As we drove, we saw a lot of trash along the side of the road. Our guide told us that it is a problem they are trying to combat through education and public service campaigns. Such a beautiful landscape to be littered so extensively.
We also came across a shanty town experiencing a dust devil (mini tornado) that literally tore up anything in its path as we watched. Roofs were ripped off and houses torn apart. It was very sad to see; there was nothing we could do to prohibit its destruction.
Our excursion took us to the city of Leon, one of two colonial cities in Nicaragua.
We didn’t have near enough time in town, but were able to visit the Cathedral of the Assumption of Mary (Real e Insigne Basilica de la Asunción de la Bienaventurada Virgin Maria), which was quite lovely inside.
The marble statues sculpted by Jorge Navas Cordonero was spectacular in their details, particularly the sculpture he did for the grave of beloved Nicaraguan poet Felix Ruben Garcia Sarmiento (Ruben Dario), buried in the cathedral.
After a turn about the interior of the Cathedral, I followed our guide and part of the group up three steep and narrow sets of stairs to the roof (Joan stayed on solid ground).
Although the white coloring of the roof was blinding and blisteringly hot, the views were stunning.

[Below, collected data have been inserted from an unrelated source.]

(** * get_club: a roster scraper, verified against its specification

    A shallow embedding of [scrape.py].  The program drives a browser page
    (playwright), parses rendered markup (BeautifulSoup), retries failing
    operations (tenacity) and writes one CSV file per club.

    - Markup is the tree BeautifulSoup builds: [NavigableString] leaves and
      [Tag] nodes; [find], [find_all], [find_next], [text] and [get_text]
      are defined over it in document order.
    - A Python [dict] with string keys is a [gmap string string].
    - Exceptions are values of [exn]; a pure function that may raise returns
      [result]; code that drives the browser lives in the monad [M], which
      threads the browser state, records the browser calls and the sleeps
      it performs, and ends in an [outcome].
    - The string-to-tree parser, [urljoin] and the pycountry table are
      parameters of the development.
    - Log messages are not modelled: they are diagnostics only. *)

From stdpp Require Import gmap strings list fin_maps.
From Stdlib Require Import ZArith Lia Ascii.

Set Warnings "-register-all,-clear-no-such-hyp".

Open Scope string_scope.
Open Scope list_scope.
Open Scope nat_scope.

(** ** Exceptions and results *)

Inductive exn : Type :=
| IndexError
| AttributeError
| KeyError (key : string)
| PlaywrightError (message : string)
| RetryError (last_attempt : exn).

Inductive result (A : Type) : Type :=
| Ok (a : A)
| Raise (e : exn).
Arguments Ok {A} a.
Arguments Raise {A} e.

Definition rbind {A B} (r : result A) (f : A -> result B) : result B :=
  match r with
  | Ok a => f a
  | Raise e => Raise e
  end.

Declare Scope result_scope.
Delimit Scope result_scope with result.
Notation "x <~ r ; k" := (rbind r (fun x => k))
  (at level 20, r at level 100, k at level 200, only parsing) : result_scope.
Notation "' x <~ r ; k" := (rbind r (fun x => k))
  (at level 20, x pattern, r at level 100, k at level 200, only parsing)
  : result_scope.

(** [l[i]]: Python list indexing with a non-negative index. *)
Definition index {A} (l : list A) (i : nat) : result A :=
  match l !! i with
  | Some x => Ok x
  | None => Raise IndexError
  end.

(** ** Python strings *)

Module Str.

(** Whitespace as [str.strip] sees it, on ASCII text. *)
Definition isspace (a : ascii) : bool :=
  let n := nat_of_ascii a in
  ((9 <=? n) && (n <=? 13)) || ((28 <=? n) && (n <=? 32)).

Fixpoint lstrip (s : string) : string :=
  match s with
  | EmptyString => EmptyString
  | String a r => if isspace a then lstrip r else s
  end.

Fixpoint rstrip (s : string) : string :=
  match s with
  | EmptyString => EmptyString
  | String a r =>
      match rstrip r with
      | EmptyString => if isspace a then EmptyString else String a EmptyString
      | r' => String a r'
      end
  end.

Definition strip (s : string) : string := rstrip (lstrip s).

Definition lower_ascii (a : ascii) : ascii :=
  let n := nat_of_ascii a in
  if (65 <=? n) && (n <=? 90) then ascii_of_nat (n + 32) else a.

Fixpoint lower (s : string) : string :=
  match s with
  | EmptyString => EmptyString
  | String a r => String (lower_ascii a) (lower r)
  end.

(** [s.replace(old, new)] for one-character [old] and [new]. *)
Fixpoint replace (old new : ascii) (s : string) : string :=
  match s with
  | EmptyString => EmptyString
  | String a r =>
      String (if Ascii.eqb a old then new else a) (replace old new r)
  end.

Fixpoint join (l : list string) : string :=
  match l with
  | [] => EmptyString
  | s :: r => s +:+ join r
  end.

(** Truthiness of a string: non-empty. *)
Definition truthy (s : string) : bool :=
  match s with
  | EmptyString => false
  | String _ _ => true
  end.

End Str.

(** ** Markup trees *)

Inductive node : Type :=
| NavigableString (s : string)
| Tag (name : string) (classes : list string) (attrs : gmap string string)
      (contents : list node).

Module Soup.

(** The nodes below [n] in document order, [n] itself excluded. *)
Fixpoint descendants (n : node) : list node :=
  match n with
  | NavigableString _ => []
  | Tag _ _ _ cs =>
      (fix walk (l : list node) : list node :=
         match l with
         | [] => []
         | c :: r => c :: descendants c ++ walk r
         end) cs
  end.

(** The text leaves below [n], in document order. *)
Fixpoint strings (n : node) : list string :=
  match n with
  | NavigableString s => [s]
  | Tag _ _ _ cs =>
      (fix walk (l : list node) : list string :=
         match l with
         | [] => []
         | c :: r => strings c ++ walk r
         end) cs
  end.

(** [tag.text] *)
Definition text (n : node) : string := Str.join (strings n).

(** [tag.get_text(strip=True)]: every text leaf stripped, the empty ones
    dropped, the rest joined without separator. *)
Definition get_text_strip (n : node) : string :=
  Str.join (List.filter Str.truthy (map Str.strip (strings n))).

(** [tag.string]: the text of a tag with a single text descendant chain. *)
Fixpoint string_of (n : node) : option string :=
  match n with
  | NavigableString s => Some s
  | Tag _ _ _ [c] => string_of c
  | Tag _ _ _ _ => None
  end.

Definition attrs_of (n : node) : gmap string string :=
  match n with
  | NavigableString _ => ∅
  | Tag _ _ at_ _ => at_
  end.

Definition is_tag (name : string) (n : node) : bool :=
  match n with
  | NavigableString _ => false
  | Tag nm _ _ _ => bool_decide (nm = name)
  end.

Definition has_class (c : string) (n : node) : bool :=
  match n with
  | NavigableString _ => false
  | Tag _ cl _ _ => bool_decide (c ∈ cl)
  end.

(** The filter of [find(name, class_=c)]; [None] is no class filter. *)
Definition matches (name : string) (class_ : option string) (n : node) : bool :=
  is_tag name n &&
  match class_ with
  | None => true
  | Some c => has_class c n
  end.

Definition find_all (name : string) (class_ : option string) (n : node)
  : list node :=
  List.filter (matches name class_) (descendants n).

Definition find (name : string) (class_ : option string) (n : node)
  : option node :=
  head (find_all name class_ n).

(** [soup.select_one('.c')] *)
Definition select_one_class (c : string) (n : node) : option node :=
  head (List.filter (has_class c) (descendants n)).

(** The filter of [find('span', string=s)]. *)
Definition is_label (name s : string) (n : node) : bool :=
  is_tag name n && bool_decide (string_of n = Some s).

Fixpoint drop_until (p : node -> bool) (l : list node) : option (list node) :=
  match l with
  | [] => None
  | x :: r => if p x then Some r else drop_until p r
  end.

(** [soup.find(name, string=s)] followed, when the label exists, by
    [label.find_next(name', class_=c)]: the first match among the nodes
    after the label in document order.  The outer option is the label,
    the inner one the value element. *)
Definition find_label_next (name s name' c : string) (soup : node)
  : option (option node) :=
  match drop_until (is_label name s) (descendants soup) with
  | None => None
  | Some after => Some (head (List.filter (matches name' (Some c)) after))
  end.

End Soup.

(** ** Dictionaries and external libraries *)

Abbreviation dict := (gmap string string).

(** [d.update(other)]: the keys of [other] win. *)
Definition update (d other : dict) : dict := other ∪ d.

(** The library functions the program calls and this development leaves
    abstract: the markup parser ([BeautifulSoup(html, 'html.parser')]),
    [urllib.parse.urljoin], and [pycountry.countries.lookup], which gives
    the [alpha_2] code of a country or fails with [LookupError] ([None]). *)
Record Libs : Type := {
  BeautifulSoup : string -> node;
  urljoin : string -> string -> string;
  countries_lookup : string -> option string
}.

Definition Unknown : string := "Unknown".

(** ** The roster extractor *)

Section Extractor.

Variable lib : Libs.

Definition get_country_code (country_name : string) : string :=
  match countries_lookup lib country_name with
  | Some alpha_2 => Str.lower alpha_2
  | None => "unknown"
  end.

(** [name_element.text.strip() if name_element else "Unknown"] *)
Definition text_or_unknown (element : option node) : string :=
  match element with
  | Some e => Str.strip (Soup.text e)
  | None => Unknown
  end.

(** [element[key] if element and key in element.attrs else fallback] *)
Definition attr_or (element : option node) (key fallback : string) : string :=
  match element with
  | Some e => default fallback (Soup.attrs_of e !! key)
  | None => fallback
  end.

(** The three elements read from the nested name table of a row. *)
Definition name_elements (cols1 : node)
  : result (option node * option node * option node) :=
  match Soup.find "table" (Some "inline-table") cols1 with
  | Some name_container =>
      match Soup.find "td" (Some "hauptlink") name_container with
      | None => Raise AttributeError
      | Some hauptlink =>
          let name_element := Soup.find "a" None hauptlink in
          let trs := Soup.find_all "tr" None name_container in
          let status_element :=
            if 1 <? length trs
            then match trs !! 1 with
                 | Some tr => Soup.find "td" None tr
                 | None => None
                 end
            else None in
          let image_element :=
            match Soup.find "a" None name_container with
            | Some a => Soup.find "img" None a
            | None => None
            end in
          Ok (name_element, status_element, image_element)
      end
  | None => Ok (None, None, None)
  end.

I could see the entire valley, including several of the other 15 churches in Leon (all are connected to the cathedral by underground tunnels). I could also see several of the 17 volcanoes (only seven are active) off in the distance. The 34 domes of the church provide ventilation and light ~ “the building is one of the best naturally illuminated cathedrals in America.”
While on the roof, I met a fellow cruise passenger, who is from Wales. He and I struck up a conversation about our shared love of traveling, comparing notes on great places to visit. Note: he was not the guy in the black socks and flip flops in front of me in the photo above – please guys, never make that fashion faux pas; it’s just wrong on so many levels. Anyway, the ex-policeman from Wales and I bumped into each other several times later in the cruise, each time with new recommendations.
Our ride back to the ship was uneventful, but gave us wonderful views of some of the volcanoes.
Our arrival back at the ship was met with Caribbean beats, cool drinks, and, of course, the omnipresent Purell. My hands have never been so disinfected and soft.
As we pulled out of the harbor, we were treated to more volcanoes off in the distance and a marvelous watery sunset.